§ What is being asked:
Take the entries below and print only the lines from the one with "let h := (qdisc_enqueue_tail skb h).2 in" through the one with "(** [tx_queue_len] and", exactly as they stand, both ends included.

────────────────────

(** [seedCandles(basePrice, periodSec, count)] run at the time [now]:
    [for (let i = count; i > 0; i--)]. *)
Definition seedCandles (basePrice : N) (periodSec count now : Z)
  (rand : nat -> N) : list (Candle N) :=
  fst (fst (fold_left (fun st i => seed_step basePrice periodSec now rand i st)
              (rev (range_incl 1 count)) ([], basePrice, 0%nat))).

End Seed.

(** *** Types of the state *)

Inductive Direction : Type := CALL | PUT.
Inductive ResultStatus : Type := PENDING | WIN | LOSS.
Inductive RecordStatus : Type := pending | completed | failed.
Inductive KYCStatus : Type :=
  NOT_STARTED | IN_PROGRESS | PENDING_REVIEW | VERIFIED | REJECTED.

Module TradingAsset.
Record t (N : Type) : Type := mk {
  id : string; symbol : string; name : string; payout : N; basePrice : N
}.
Arguments mk {N}.
Arguments id {N}.
Arguments symbol {N}.
Arguments name {N}.
Arguments payout {N}.
Arguments basePrice {N}.
End TradingAsset.

Module LiveAssetState.
Record t (N : Type) : Type := mk {
  id : string; price : N; candlesByTf : list (Z * list (Candle N))
}.
Arguments mk {N}.
Arguments id {N}.
Arguments price {N}.
Arguments candlesByTf {N}.
End LiveAssetState.

Module OpenTrade.
Record t (N : Type) : Type := mk {
  id : string;
  assetId : string;
  direction : Direction;
  amount : N;
  payoutFactor : N;
  entryPrice : N;
  openTime : Z;
  expirySeconds : Z
}.
Arguments mk {N}.
Arguments id {N}.
Arguments assetId {N}.
Arguments direction {N}.
Arguments amount {N}.
Arguments payoutFactor {N}.
Arguments entryPrice {N}.
Arguments openTime {N}.
Arguments expirySeconds {N}.
End OpenTrade.

(** [openedAt] and [closedAt] are the milliseconds of the two dates. *)
Module TradeRecord.
Record t (N : Type) : Type := mk {
  id : string;
  asset : string;
  direction : Direction;
  amount : N;
  payout : N;
  entryPrice : N;
  exitPrice : N;
  openedAt : Z;
  closedAt : Z
}.
Arguments mk {N}.
Arguments id {N}.
Arguments asset {N}.
Arguments direction {N}.
Arguments amount {N}.
Arguments payout {N}.
Arguments entryPrice {N}.
Arguments exitPrice {N}.
Arguments openedAt {N}.
Arguments closedAt {N}.
End TradeRecord.

Module DepositRecord.
Record t (N : Type) : Type := mk {
  id : string;
  coin : string;
  network : string;
  amount : N;
  status : RecordStatus;
  createdAt : Z;
  walletAddress : string
}.
Arguments mk {N}.
Arguments id {N}.
Arguments coin {N}.
Arguments network {N}.
Arguments amount {N}.
Arguments status {N}.
Arguments createdAt {N}.
Arguments walletAddress {N}.
End DepositRecord.

Module WithdrawRecord.
Record t (N : Type) : Type := mk {
  id : string;
  coin : string;
  network : string;
  amount : N;
  fee : N;
  netAmount : N;
  toAddress : string;
  status : RecordStatus;
  createdAt : Z
}.
Arguments mk {N}.
Arguments id {N}.
Arguments coin {N}.
Arguments network {N}.
Arguments amount {N}.
Arguments fee {N}.
Arguments netAmount {N}.
Arguments toAddress {N}.
Arguments status {N}.
Arguments createdAt {N}.
End WithdrawRecord.
(* ===== verification/Fifo.v ===== *)
(** * The FIFO queues (src/net/sched/sch_fifo.c)

    The default child of the token bucket filter is a bfifo.  This file
    models the operations of sch_fifo.c over the header's list helpers
    ([SkbQueue]), and shows that a FIFO meets the filter's requirements on its
    inner queue ([fifo_inner], [fifo_inner_ok]). *)

From Stdlib Require Import ZArith Lia.
From stdpp Require Import base numbers list option.
From S2P Require Import Prelude Sched Tbf.

Open Scope Z_scope.

(** The list, length and statistics of a queue. *)
Record skb_head := {
  sh_list : list sk_buff;
  sh_qlen : Z;                  (* u32 *)
  sh_qstats : gnet_stats_queue;
}.

(** The list helpers of the headers. *)
Class SkbQueue := {
  qdisc_enqueue_tail : sk_buff → skb_head → Z * skb_head;
  qdisc_dequeue_head : skb_head → option sk_buff * skb_head;
  qdisc_peek_head : skb_head → option sk_buff;
  qdisc_reset_queue : skb_head → skb_head;
  __qdisc_queue_drop_head : skb_head → skb_head * list sk_buff;
}.

Class SkbQueueOk `{KernelHeaders} `{SkbQueue} := {
  enqueue_tail_ok : ∀ skb h,
    (qdisc_enqueue_tail skb h).1 = NET_XMIT_SUCCESS ∧
    sh_list (qdisc_enqueue_tail skb h).2 = sh_list h ++ [skb] ∧
    sh_qlen (qdisc_enqueue_tail skb h).2 = u32 (sh_qlen h + 1) ∧
    gq_backlog (sh_qstats (qdisc_enqueue_tail skb h).2)
      = u32 (gq_backlog (sh_qstats h) + pkt_len skb);
  dequeue_head_ok : ∀ h,
    (qdisc_dequeue_head h).1 = head (sh_list h) ∧
    sh_list (qdisc_dequeue_head h).2 = tail (sh_list h);
  peek_head_ok : ∀ h, qdisc_peek_head h = head (sh_list h);
  reset_queue_ok : ∀ h, sh_list (qdisc_reset_queue h) = [];
  drop_head_ok : ∀ h,
    sh_list (__qdisc_queue_drop_head h).1 = tail (sh_list h) ∧
    (__qdisc_queue_drop_head h).2 = take 1 (sh_list h);
}.

(** Which [Qdisc_ops] a queue has. *)
Inductive fifo_ops := Pfifo | Bfifo | PfifoHeadDrop.

Record fifo := {
  f_ops : fifo_ops;
  f_limit : Z;      (* sch->limit, u32 *)
  f_bypass : bool;  (* TCQ_F_CAN_BYPASS *)
  f_handle : Z;
  f_head : skb_head;
}.

Definition set_head (h : skb_head) (f : fifo) : fifo :=
  {| f_ops := f_ops f; f_limit := f_limit f; f_bypass := f_bypass f;
     f_handle := f_handle f; f_head := h |}.

Definition set_head_qstats (s : gnet_stats_queue) (h : skb_head) : skb_head :=
  {| sh_list := sh_list h; sh_qlen := sh_qlen h; sh_qstats := s |}.

Section fifo.
Context `{KernelHeaders} `{SkbQueue}.

(** [return qdisc_drop(skb, sch, to_free)]. *)
Definition fifo_drop (skb : sk_buff) (f : fifo) : Z * fifo * list sk_buff :=
  let '(ret, s, fr) := qdisc_drop skb (sh_qstats (f_head f)) in
  (ret, set_head (set_head_qstats s (f_head f)) f, fr).

(** [return qdisc_enqueue_tail(skb, sch)]. *)
Definition fifo_enqueue_tail (skb : sk_buff) (f : fifo) : Z * fifo * list sk_buff :=
  let '(ret, h) := qdisc_enqueue_tail skb (f_head f) in (ret, set_head h f, []).

Definition bfifo_enqueue (skb : sk_buff) (f : fifo) : Z * fifo * list sk_buff :=
  if u32 (gq_backlog (sh_qstats (f_head f)) + pkt_len skb) <=? f_limit f
  then fifo_enqueue_tail skb f
  else fifo_drop skb f.

Definition pfifo_enqueue (skb : sk_buff) (f : fifo) : Z * fifo * list sk_buff :=
  if sh_qlen (f_head f) <? f_limit f
  then fifo_enqueue_tail skb f
  else fifo_drop skb f.

(** The full queue drops its head to make room.  The last component is the
    argument pair of [qdisc_tree_reduce_backlog]. *)
Definition pfifo_tail_enqueue (skb : sk_buff) (f : fifo)
    : Z * fifo * list sk_buff * option (Z * Z) :=
  if sh_qlen (f_head f) <? f_limit f
  then (fifo_enqueue_tail skb f, None)
  else
    let prev_backlog := gq_backlog (sh_qstats (f_head f)) in
    let '(h, fr) := __qdisc_queue_drop_head (f_head f) in
    let h := set_head_qstats (qdisc_qstats_drop (sh_qstats h)) h in
    let h := (qdisc_enqueue_tail skb h).2 in
    (NET_XMIT_CN, set_head h f, fr,
     Some (0, s32 (u32 (prev_backlog - gq_backlog (sh_qstats h))))).

(** [tx_queue_len] and [psched_mtu] are the device's; [opt] is the length and
    the limit of a [tc_fifo_qopt] attribute, four bytes long. *)
Definition fifo_init (tx_queue_len psched_mtu : Z) (opt : option (Z * Z)) (f : fifo)
    : Z * fifo :=
  let is_bfifo := match f_ops f with Bfifo => true | _ => false end in
  let finish limit :=
    let bypass := if is_bfifo then psched_mtu <=? limit else 1 <=? limit in
    (0, {| f_ops := f_ops f; f_limit := limit; f_bypass := bypass;
           f_handle := f_handle f; f_head := f_head f |}) in
  match opt with
  | None => finish (if is_bfifo then u32 (tx_queue_len * psched_mtu) else tx_queue_len)
  | Some (nla_len, limit) => if nla_len <? 4 then (- EINVAL, f) else finish limit
  end.

(** [strncmp(q->ops->id + 1, "fifo", 4)] is zero for the three queues of this
    file; [mem] tells whether [kmalloc] succeeds. *)
Definition fifo_set_limit (mem : bool) (tx_queue_len psched_mtu limit : Z) (f : fifo)
    : Z * fifo :=
  if mem then fifo_init tx_queue_len psched_mtu (Some (4, limit)) f else (- ENOMEM, f).

(** [created] is the result of [qdisc_create_dflt]. *)
Definition fifo_create_dflt (mem : bool) (tx_queue_len psched_mtu limit : Z)
    (created : option fifo) : Z + fifo :=
  match created with
  | None => inl (- ENOMEM)
  | Some f =>
      let '(err, f') := fifo_set_limit mem tx_queue_len psched_mtu limit f in
      if err <? 0 then inl err else inr f'
  end.

Definition fifo_dump (room : bool) (f : fifo) : option Z :=
  if room then Some (f_limit f) else None.

End fifo.

(** ** A bfifo as the filter's inner queue

    [fifo_create_dflt(sch, &bfifo_qdisc_ops, ...)] is the filter's default
    child. *)

Section inner.
Context `{KernelHeaders} `{SkbQueue}.
Context (mem : bool) (tx_queue_len psched_mtu : Z) (created : option fifo).

(** [qdisc_peek_head] leaves the packet in the list, so the peeked packet is
    taken by the queue's own dequeue. *)
Definition bfifo_inner : InnerQdisc fifo := {|
  iq_enqueue := bfifo_enqueue;
  iq_peek f := (qdisc_peek_head (f_head f), f);
  iq_dequeue_peeked f :=
    let '(o, h) := qdisc_dequeue_head (f_head f) in (o, set_head h f);
  iq_reset f := set_head (qdisc_reset_queue (f_head f)) f;
  iq_set_limit n f := fifo_set_limit mem tx_queue_len psched_mtu n f;
  iq_create n := fifo_create_dflt mem tx_queue_len psched_mtu n created;
  iq_qstats f := sh_qstats (f_head f);
  iq_handle f := f_handle f;
|}.

End inner.

(** ** Theorems *)

Section laws.
Context `{KernelHeadersOk} `{!SkbQueue} `{!SkbQueueOk}.

Lemma fifo_init_list txq pm opt f : sh_list (f_head (fifo_init txq pm opt f).2) = sh_list (f_head f).
Proof. unfold fifo_init. by repeat case_match. Qed.

Lemma fifo_set_limit_list mem txq pm n f :
  sh_list (f_head (fifo_set_limit mem txq pm n f).2) = sh_list (f_head f).
Proof. unfold fifo_set_limit. destruct mem; [apply fifo_init_list|done]. Qed.

Lemma bfifo_enqueue_list skb f ret f' fr :
  bfifo_enqueue skb f = (ret, f', fr) →
  sh_list (f_head f') = sh_list (f_head f) ++ (if ret =? NET_XMIT_SUCCESS then [skb] else []).
Proof.
  unfold bfifo_enqueue, fifo_enqueue_tail, fifo_drop. case_match.
  - destruct (enqueue_tail_ok skb (f_head f)) as (Hr & Hl & _).
    destruct (qdisc_enqueue_tail skb (f_head f)) as [r h]. simpl in *.
    intros [= <- <- <-]. by rewrite Hr, Z.eqb_refl.
  - pose proof (drop_code skb (sh_qstats (f_head f))) as Hr.
    destruct (qdisc_drop _ _) as [[r s] fr']. simpl in *. intros [= <- <- <-]. subst r.
    destruct (Z.eqb_spec NET_XMIT_DROP NET_XMIT_SUCCESS) as [E|_]; [by apply xmit_drop_ne in E|].
    by rewrite app_nil_r.
Qed.

(** A bfifo the kernel just created is empty. *)
Definition bfifo_inner_ok mem txq pm created
    (Hnew : ∀ f, created = Some f → sh_list (f_head f) = []) :
  @InnerQdiscOk fifo _ (bfifo_inner mem txq pm created).
Proof.
  refine {| iq_queue f := sh_list (f_head f) |}.
  - intros *. apply bfifo_enqueue_list.
  - intros c o c' [= <- <-]. by rewrite peek_head_ok.
  - simpl. intros c o c'. pose proof (dequeue_head_ok (f_head c)) as [E1 E2].
    destruct (qdisc_dequeue_head _) as [o' h]. simpl in *. by intros [= <- <-].
  - intros c. apply reset_queue_ok.
  - intros n c. apply fifo_set_limit_list.
  - intros n c. simpl. unfold fifo_create_dflt. destruct created as [f|]; [|done].
    pose proof (fifo_set_limit_list mem txq pm n f) as Hl.
    destruct (fifo_set_limit _ _ _ _ _) as [err f']. simpl in Hl. case_match; [done|].
    intros [= <-]. rewrite Hl. by apply Hnew.
Defined.

(** A packet a bfifo accepts leaves its backlog within the limit. *)
Lemma bfifo_accept_within_limit skb f f' fr :
  bfifo_enqueue skb f = (NET_XMIT_SUCCESS, f', fr) →
  gq_backlog (sh_qstats (f_head f')) ≤ f_limit f' ∧ fr = [].
Proof.
  unfold bfifo_enqueue, fifo_enqueue_tail, fifo_drop. case_match eqn:E.
  - destruct (enqueue_tail_ok skb (f_head f)) as (_ & _ & _ & Hb).
    destruct (qdisc_enqueue_tail skb (f_head f)) as [r h]. simpl in *.
    intros [= _ <- <-]. simpl. apply Z.leb_le in E. split; [lia|done].
  - pose proof (drop_code skb (sh_qstats (f_head f))) as Hr.
    destruct (qdisc_drop _ _) as [[r s] fr']. simpl in *. intros [= -> _ _].
    symmetry in Hr. by apply xmit_drop_ne in Hr.
Qed.

End laws.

────────────────────

§ Exercise response:
    let h := (qdisc_enqueue_tail skb h).2 in
    (NET_XMIT_CN, set_head h f, fr,
     Some (0, s32 (u32 (prev_backlog - gq_backlog (sh_qstats h))))).

(** [tx_queue_len] and [psched_mtu] are the device's; [opt] is the length and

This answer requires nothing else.